• [Records provided]
Lemma sweep_keeps_debt_and_recent_witness :
  let rl := with_max_buckets 1 2 in
  let st := (limiter_charge rl 0 "debt" 10000 (limiter_charge rl 0 "credit" 1 limiter_init).2).2 in
  let st' := (sweep_idle rl (from_secs 901) ["credit"; "debt"] st).2 in
  entries (buckets st') !! "credit" = None.
Proof.
  intros rl st st'.
  assert (params_ok rl) as Hok by (apply with_max_buckets_ok; unfold in_u64, u64_max; lia).
  assert (in_u64 10000 ∧ in_u64 1) as [H4 H1] by (unfold in_u64, u64_max; lia).
  assert (limiter_wf rl st) as Hwf.
  { eapply (access_wf rl 0 "debt" (Access.Charge 10000) _ (Ok tt)); [done| |done|..].
    - eapply (access_wf rl 0 "credit" (Access.Charge 1) limiter_init (Ok tt));
        [done|by apply limiter_init_wf|done|done|reflexivity].
    - done.
    - vm_compute. reflexivity. }
  destruct (sweep_keeps_debt_and_recent rl (from_secs 901) ["credit"; "debt"] st 1 st')
    as (_ & _ & H); [done|done|done| | |].
  - vm_compute. reflexivity.
  - vm_compute. reflexivity.
  - rewrite H. vm_compute. reflexivity.
Defined.

(** Every refusal asks the caller to wait at least one second, and a
    limiter with rate zero never refuses and keeps no state. *)
Theorem refusal_and_disabled rl now k a st :
  (∀ e st', access rl now k a st = (Err e, st') → (1 ≤ retry_after_secs e)%Z) ∧
  (rate rl = 0%Z → access rl now k a st = (Ok tt, st) ∧ ∀ ks, sweep_idle rl now ks st = (0%Z, st)).
Proof.
  split.
  - intros e st' Hacc. unfold access in Hacc. case_decide; [done|].
    repeat (case_match; simplify_eq/=); eauto using settle_retry.
  - intros Hz. split; [|intros ks]; [unfold access|unfold sweep_idle]; by rewrite (decide_True _ _ Hz).
Qed.
Definition app_error_of_acl (e : AclError) : AppError :=
  match e with
  | AclError.InvalidCommand => AppError.BadRequest "Invalid command"
  | AclError.Forbidden message => AppError.Forbidden message
  end.

(** One entry of a pipeline or transaction response. *)
Module Slot.
Inductive Slot : Type :=
| Result (value : RespValue) (encoding : Encoding)
| Error (message : string).
End Slot.
Abbreviation Slot := Slot.Slot.

(** JSON bodies. *)
Module Body.
Inductive Body : Type :=
| Error (message : string)                       (* {"error": message} *)
| Envelope (value : RespValue) (encoding : Encoding) (* {"result": ...} *)
| Slots (l : list Slot)                          (* [{"result": ...} | {"error": ...}] *)
| Status (status : string)                       (* {"status": status} *)
| Readiness (status : string) (pools : gmap string PoolReadinessStatus).
End Body.
Abbreviation Body := Body.Body.

Record Response : Type := mkResponse {
  status : Z;
  retry_after : option Z;
  body : Body;
}.

(** [AppError::into_response]: the status, the message and the header. *)
Definition into_response (e : AppError) : Prog Response :=
  do _ <- match e with
          | AppError.ResponseTooLarge =>
              perform (Eff.Emit (Note.Counter "srh_shed_total" (Some ("cause", "response_too_large")) 1))
          | _ => Ret tt
          end;
  let '(status, message, retry_after) :=
    match e with
    | AppError.Unauthorized => (401%Z, "Unauthorized", None)
    | AppError.Forbidden message => (403%Z, message, None)
    | AppError.BadRequest message | AppError.RedisError message => (400%Z, message, None)
    | AppError.RateLimited secs => (429%Z, "Rate limit exceeded", Some secs)
    | AppError.AuthServiceUnavailable => (503%Z, "Authentication service unavailable", None)
    | AppError.Overloaded secs => (503%Z, "Server overloaded", Some secs)
    | AppError.PoolOpen secs _ => (503%Z, "Backend unavailable", Some secs)
    | AppError.ResponseTooLarge => (502%Z, "Response too large", None)
    | AppError.RequestBodyTimeout => (408%Z, "Request body timeout", None)
    | AppError.Internal _ => (500%Z, "Internal server error", None)
    end in
  Ret (mkResponse status retry_after (Body.Error message)).

(** [Json(body).into_response()]. *)
Definition json_response (b : Body) : Response := mkResponse 200 None b.

(** ** Shared helpers of [src/src/http/command.rs] *)

(** [axum::http::HeaderMap::get] and [HeaderValue::to_str]: the first value of
    a header, if it is visible ASCII. *)
Definition Headers : Type := string → option string.

Definition response_encoding (headers : Headers) : Encoding :=
  match headers "upstash-encoding" with
  | Some value => if eq_ignore_ascii_case value "base64" then Encoding.Base64 else Encoding.None
  | None => Encoding.None
  end.

Definition record_debt_forgiveness : Prog unit :=
  do count <- perform Eff.TakeForgiven;
  if decide (0 < count)%Z then
    perform (Eff.Emit (Note.Counter "srh_shed_total"
      (Some ("cause", "debt_forgiven_by_eviction")) count))
  else Ret tt.

(** The result of a limiter call as an [AppError], counted when refused. *)
Definition rate_limited (r : result unit RateLimitExceeded) : Prog (result unit AppError) :=
  match r with
  | Ok _ => Ret (Ok tt)
  | Err e =>
      do _ <- perform (Eff.Emit (Note.Counter "srh_rate_limit_rejections_total" None 1));
      Ret (Err (AppError.RateLimited (retry_after_secs e)))
  end.

Definition charge_rate_limit (bucket_key : string) (command_count : Z) : Prog (result unit AppError) :=
  do r <- perform (Eff.Charge bucket_key command_count);
  do result <- rate_limited r;
  do _ <- record_debt_forgiveness;
  Ret result.

Definition read_body : Prog (result bytes AppError) :=
  do r <- perform Eff.ReadBody;
  Ret (match r with
       | BodyRead.Body b => Ok b
       | BodyRead.Timeout => Err AppError.RequestBodyTimeout
       | BodyRead.Failed => Err (AppError.BadRequest "Invalid command")
       end).

Definition map_exec_error (cfg : Config) (e : ExecError) : AppError :=
  match e with
  | ExecError.Redis message => AppError.RedisError message
  | ExecError.ResponseTooLarge => AppError.ResponseTooLarge
  | ExecError.Timeout =>
      AppError.PoolOpen (shed_retry_after_secs (load (server cfg))) "Redis command timed out"
  | ExecError.Transport reason =>
      AppError.PoolOpen (shed_retry_after_secs (load (server cfg))) reason
  end.

Definition map_acquire_error (cfg : Config) (e : AcquireError) : AppError :=
  match e with
  | AcquireError.UnknownPool pool =>
      AppError.Internal ("identity referenced unknown Redis pool '" +:+ pool +:+ "'")
  | AcquireError.Overloaded => AppError.Overloaded (shed_retry_after_secs (load (server cfg)))
  | AcquireError.PoolOpen secs => AppError.PoolOpen secs "circuit breaker cooldown active"
  | AcquireError.Internal message => AppError.Internal message
  end.

(** [acquire(..).await.map_err(..)]. *)
Definition acquire (cfg : Config) (pool : string) : Prog (result ExecutorHandle AppError) :=
  do r <- perform (Eff.Acquire pool); Ret (map_err (map_acquire_error cfg) r).

(** ** The identity extractor of [src/src/http/extractors.rs] *)

(** [str::split_once(' ')]. *)
Fixpoint split_once_space (s : string) : option (string * string) :=
  match s with
  | EmptyString => None
  | String c s =>
      if Ascii.eqb c " " then Some (EmptyString, s)
      else match split_once_space s with Some (a, b) => Some (String c a, b) | None => None end
  end.

Definition unauthorized (kind : string) : Prog AppError :=
  do _ <- perform (Eff.Emit (Note.Counter "srh_auth_failures_total" (Some ("kind", kind)) 1));
  Ret AppError.Unauthorized.

Definition reject {A} (kind : string) : Prog (result A AppError) :=
  do e <- unauthorized kind; Ret (Err e).

Definition map_auth_error (e : AuthError) : Prog AppError :=
  let count kind := perform (Eff.Emit (Note.Counter "srh_auth_failures_total" (Some ("kind", kind)) 1)) in
  match e with
  | AuthError.Rejected => do _ <- count "rejected"; Ret AppError.Unauthorized
  | AuthError.Forbidden reason => do _ <- count "forbidden"; Ret (AppError.Forbidden reason)
  | AuthError.ServiceUnavailable _ => do _ <- count "unavailable"; Ret AppError.AuthServiceUnavailable
  end.

(** [AuthedIdentity::from_request_parts]. *)
Definition from_request_parts (headers : Headers) : Prog (result Identity AppError) :=
  match headers "authorization" with
  | None => reject "missing_or_malformed"
  | Some authorization =>
      match split_once_space authorization with
      | None => reject "missing_or_malformed"
      | Some (scheme, bearer) =>
          if negb (eq_ignore_ascii_case scheme "Bearer") || String.eqb bearer "" then
            reject "missing_or_malformed"
          else
            do r <- perform (Eff.Authenticate bearer);
            match r with
            | Err e => do e <- map_auth_error e; Ret (Err e)
            | Ok None => reject "rejected"
            | Ok (Some who) =>
                do r <- perform (Eff.Probe (bucket_key who));
                do probe <- rate_limited r;
                do _ <- record_debt_forgiveness;
                Ret (result_map (λ _, who) probe)
            end
      end
  end.

(** ** The API handlers *)

Section Handlers.
Context (sha256 : bytes → bytes).
Context (number_to_string : Number → string) (value_to_string : Value → result string unit).
Context (from_slice : bytes → Document).
Context (cfg : Config).

Abbreviation parse_command := (Parse.command number_to_string value_to_string from_slice).
Abbreviation parse_pipeline := (Parse.pipeline number_to_string value_to_string from_slice).

(** [command::execute]. *)
Definition command_execute (who : Identity) (headers : Headers) : Prog (result Response AppError) :=
  do _ <- perform (Eff.Emit (Note.AuditIdentity who));
  do? body <- read_body;
  match parse_command body (max_request_elements (server cfg)) with
  | Err error =>
      do? _ <- charge_rate_limit (bucket_key who) 1;
      Ret (Err (match error with
                | ParseError.RequestTooComplex => AppError.BadRequest "Request too complex"
                | ParseError.Invalid | ParseError.PipelineTooLarge => AppError.BadRequest "Invalid command"
                end))
  | Ok command =>
      do _ <- perform (Eff.Emit (Note.AuditCommand (Some (name command)) 1));
      do? _ <- charge_rate_limit (bucket_key who) 1;
      match check sha256 who command with
      | Err e => Ret (Err (app_error_of_acl e))
      | Ok _ =>
          let command := Compat.normalize command in
          do? handle <- acquire cfg (pool who);
          do r <- execute_and_release handle command;
          do? value <- Ret (map_err (map_exec_error cfg) r);
          let budget := max_response_bytes (load (server cfg)) in
          let encoding := response_encoding headers in
          do? _ <- Ret (map_err app_error_of_conversion (charge_response_budget value encoding budget));
          Ret (Ok (json_response (Body.Envelope value encoding)))
      end
  end.

(** The error a pipeline or transaction that does not parse is answered with. *)
Definition pipeline_parse_error (e : ParseError) : AppError :=
  match e with
  | ParseError.Invalid => AppError.BadRequest "Invalid command"
  | ParseError.PipelineTooLarge => AppError.BadRequest "Pipeline too large"
  | ParseError.RequestTooComplex => AppError.BadRequest "Request too complex"
  end.

(** The policy loop of [pipeline::execute]: the commands to run, and for each
    command of the request whether it was denied. *)
Fixpoint pipeline_check (who : Identity) (commands : list RedisCommand)
    (allowed : list RedisCommand) (slots : list (option Slot)) :
    result (list RedisCommand * list (option Slot)) AppError :=
  match commands with
  | [] => Ok (allowed, slots)
  | command :: commands =>
      match check sha256 who command with
      | Ok _ => pipeline_check who commands (allowed ++ [Compat.normalize command]) (slots ++ [None])
      | Err (AclError.Forbidden message) =>
          pipeline_check who commands allowed (slots ++ [Some (Slot.Error message)])
      | Err error => Err (app_error_of_acl error)
      end
  end.

(** One executor result as a slot, charged against the shared budget. *)
Definition result_slot (encoding : Encoding) (budget : Z) (r : result RespValue ExecError) :
    result (Slot * Z) AppError :=
  match r with
  | Ok value =>
      let? budget := map_err app_error_of_conversion (charge_response_budget value encoding budget) in
      Ok (Slot.Result value encoding, budget)
  | Err (ExecError.Redis message) => Ok (Slot.Error message, budget)
  | Err ExecError.ResponseTooLarge => Err AppError.ResponseTooLarge
  | Err ExecError.Timeout => Ok (Slot.Error "Redis command timed out", budget)
  | Err (ExecError.Transport _) => Ok (Slot.Error "Internal server error", budget)
  end.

• [To do]
Set down verbatim only the lines between the start of the data above and the line with "(∀ e st', access", both boundaries included.

• [Solution]
Lemma sweep_keeps_debt_and_recent_witness :
  let rl := with_max_buckets 1 2 in
  let st := (limiter_charge rl 0 "debt" 10000 (limiter_charge rl 0 "credit" 1 limiter_init).2).2 in
  let st' := (sweep_idle rl (from_secs 901) ["credit"; "debt"] st).2 in
  entries (buckets st') !! "credit" = None.
Proof.
  intros rl st st'.
  assert (params_ok rl) as Hok by (apply with_max_buckets_ok; unfold in_u64, u64_max; lia).
  assert (in_u64 10000 ∧ in_u64 1) as [H4 H1] by (unfold in_u64, u64_max; lia).
  assert (limiter_wf rl st) as Hwf.
  { eapply (access_wf rl 0 "debt" (Access.Charge 10000) _ (Ok tt)); [done| |done|..].
    - eapply (access_wf rl 0 "credit" (Access.Charge 1) limiter_init (Ok tt));
        [done|by apply limiter_init_wf|done|done|reflexivity].
    - done.
    - vm_compute. reflexivity. }
  destruct (sweep_keeps_debt_and_recent rl (from_secs 901) ["credit"; "debt"] st 1 st')
    as (_ & _ & H); [done|done|done| | |].
  - vm_compute. reflexivity.
  - vm_compute. reflexivity.
  - rewrite H. vm_compute. reflexivity.
Defined.

(** Every refusal asks the caller to wait at least one second, and a
    limiter with rate zero never refuses and keeps no state. *)
Theorem refusal_and_disabled rl now k a st :
  (∀ e st', access rl now k a st = (Err e, st') → (1 ≤ retry_after_secs e)%Z) ∧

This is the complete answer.